Exercise requirements:
Figure out how many lines in the records below hold the string "TCancel". That number alone is the answer.

Data extracts:
Lemma cancel_inv w k : calls_inv w -> calls_inv (cancelCall k w).
Proof.
  intros I. unfold cancelCall. destruct (cancelables w !! k) as [c|]; [|done]. destruct (calls w !! c) as [x|] eqn:Hc; [|done].
  destruct w as [cs ins m conn ans ic ts]. cbn in *. unfold post, set_tasks, set_call. cbn. rewrite <- (app_nil_r ic).
  eapply (inv_update cs ins m conn ans ic [] [] ts [TCancel c] c x); [|exact I].
  split; cbn.
  - done.
  - done.
  - by left.
  - apply (inv_value _ I _ _ Hc).
  - repeat constructor. cbn. rewrite length_insert. by eapply lookup_lt_Some.
  - by repeat constructor.
  - constructor.
  - done.
  - intros _ H. by apply elem_of_nil in H.
  - one_count.
  - intros _ _. one_count.
  - intros _ _. right. rewrite sum_list_with_app. cbn. rewrite decide_True by done. lia.
Qed.

Lemma start_inv w k st : calls_inv w -> value_ok w st = true -> calls_inv (start_call k st w).
Proof.
  intros I Hv. destruct w as [cs ins m conn ans ic ts]. unfold start_call, post, set_tasks. cbn. rewrite <- (app_nil_r ans).
  eapply inv_add; [exact I|exact Hv| |by left]. intros k' c [[-> <-] | [_ H]]%lookup_insert_Some; auto.
Qed.

Lemma refuse_inv w k kit : calls_inv w -> calls_inv (refuse_call k kit w).
Proof.
  intros I. destruct w as [cs ins m conn ans ic ts]. unfold refuse_call, send_answer. rewrite <- (app_nil_r ts).
  assert (forall a m', m' ⊆ m -> calls_inv (mkCalls (cs ++ [mkCall k FError 0 0]) ins m' conn (ans ++ [(length cs, a)]) ic (ts ++ []))) as H.
  { intros a m' Hm. eapply inv_add; [exact I|done| |right; by eauto]. intros k' c Hk. left. by eapply lookup_weaken. }
  destruct kit; apply H; [apply delete_subseteq|done].
Qed.

Lemma calls_step_inv e w w' : calls_inv w -> step remoteCancelableCalls e w = Some w' -> calls_inv w'.
Proof.
  intros I E. destruct e as [k st|k kit|k|o s| |c st|g st|s|n]; cbn in E.
  - destruct (value_ok w st) eqn:Hv; [|done]. injection E as <-. by apply start_inv.
  - injection E as <-. by apply refuse_inv.
  - injection E as <-. by apply cancel_inv.
  - injection E as <-. destruct w. eapply inv_less; [apply map_filter_subseteq| | |exact I]; done.
  - injection E as <-. destruct w. eapply inv_less; [| | |exact I]; [done|done|]. cbn. rewrite length_app. lia.
  - destruct (calls w !! c) as [x|] eqn:Hc; [|done]. destruct (isFinished (call_future x)) eqn:Hr, (isFinished st) eqn:Hf, (value_ok w st) eqn:Hv; try done.
    injection E as <-. by apply finish_call_inv.
  - destruct (inners w !! g) as [[]|] eqn:Hg; try done. destruct (isFinished st); [|done]. injection E as <-. destruct w.
    eapply inv_less; [| | |exact I]; [done|done|]. rewrite length_insert. done.
  - injection E as <-. destruct w. eapply inv_less; [done| |done|exact I]. cbn. set_solver.
  - destruct (tasks w !! n) as [t|] eqn:Ht; [|done]. cbn in E. eapply run_task_inv; [|exact E]. unfold with_task. destruct w. cbn in *.
    eapply inv_perm; [|exact I]. by apply take_task.
Qed.

Lemma new_inv sockets : calls_inv (Calls_new sockets).
Proof. split; cbn; try done; constructor. Qed.

Lemma calls_reachable_inv sockets w : reachable remoteCancelableCalls sockets w -> calls_inv w.
Proof. induction 1 as [|w e w' _ IH E]; [apply new_inv|by eapply calls_step_inv]. Qed.

(** ** The tasks run *)

Definition all_finished (w : Calls) : Prop :=
  Forall (fun x => isFinished (call_future x) = true) (calls w) /\ Forall (fun st => isFinished st = true) (inners w).

(** How much a task may still do. *)
Definition weight (t : task) : nat := match t with TAdapter _ => 3 | TCancel _ => 2 | _ => 1 end.
Definition calls_measure (w : Calls) : nat := sum_list_with weight (tasks w).

(** Tasks do not change what the futures are. *)
Definition same_futures (w w' : Calls) : Prop := call_future <$> calls w' = call_future <$> calls w /\ inners w' = inners w.

Lemma take_cancel_same c w w' : take_cancel c w = Some w' -> same_futures w w' /\ tasks w' = tasks w.
Proof.
  unfold take_cancel. destruct (calls w !! c) as [x|] eqn:Hc; [|done]. destruct (cancelRequested x); [done|]. intros [= <-].
  split; [split|]; cbn; try done. rewrite list_fmap_insert. cbn. apply list_insert_id. rewrite list_lookup_fmap, Hc. done.
Qed.

Lemma run_task_small t w w' : run_task remoteCancelableCalls t w = Some w' -> same_futures w w' /\ calls_measure w' < weight t + calls_measure w.
Proof.
  assert (forall c s a w0, same_futures w w0 -> tasks w0 = tasks w -> same_futures w (send_answer c s a w0) /\ calls_measure (send_answer c s a w0) = calls_measure w) as Hsend.
  { intros c s a w0 H1 H2. split; [exact H1|]. unfold calls_measure. cbn. by rewrite H2. }
  intros E. destruct t as [c|c g|c g|c|c g]; cbn in E; cbn [weight].
  - destruct (calls w !! c) as [x|] eqn:Hc; [|done]. destruct (isFinished _); [|done]. injection E as <-. unfold serverResultAdapter. rewrite Hc.
    destruct (negb _); [split; [done|]; unfold calls_measure; cbn; lia|].
    destruct (call_future x) as [| | |[b| |g]]; (split; [done|]; unfold calls_measure; cbn; rewrite ?sum_list_with_app; cbn; lia).
  - injection E as <-. unfold serverResultAdapter_cancel. destruct (take_cancel c w) as [w1|] eqn:E; [|split; [done|unfold calls_measure; lia]].
    apply take_cancel_same in E as [H1 H2]. split; [exact H1|]. unfold calls_measure. cbn. rewrite H2. lia.
  - destruct (inners w !! g) as [st|]; [|done]. destruct (isFinished st); [|done]. injection E as <-. unfold serverResultAdapterNext.
    destruct (calls w !! c); [|split; [done|unfold calls_measure; lia]]. destruct (negb _); (split; [done|]; unfold calls_measure; cbn; lia).
  - injection E as <-. unfold cancelCall_end. destruct (calls w !! c) as [x|]; [|split; [done|unfold calls_measure; lia]].
    destruct (call_future x) as [| | |[b| |g]]; try (split; [done|unfold calls_measure; cbn; lia]); destruct (take_cancel c _) as [w1|] eqn:E;
      try (split; [done|unfold calls_measure; cbn; lia]); apply take_cancel_same in E as [H1 H2]; (split; [exact H1|]); unfold calls_measure; cbn; rewrite H2;
      rewrite ?sum_list_with_app; cbn; lia.
  - injection E as <-. split; [done|]. unfold calls_measure. cbn. lia.
Qed.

Exercise solution:
2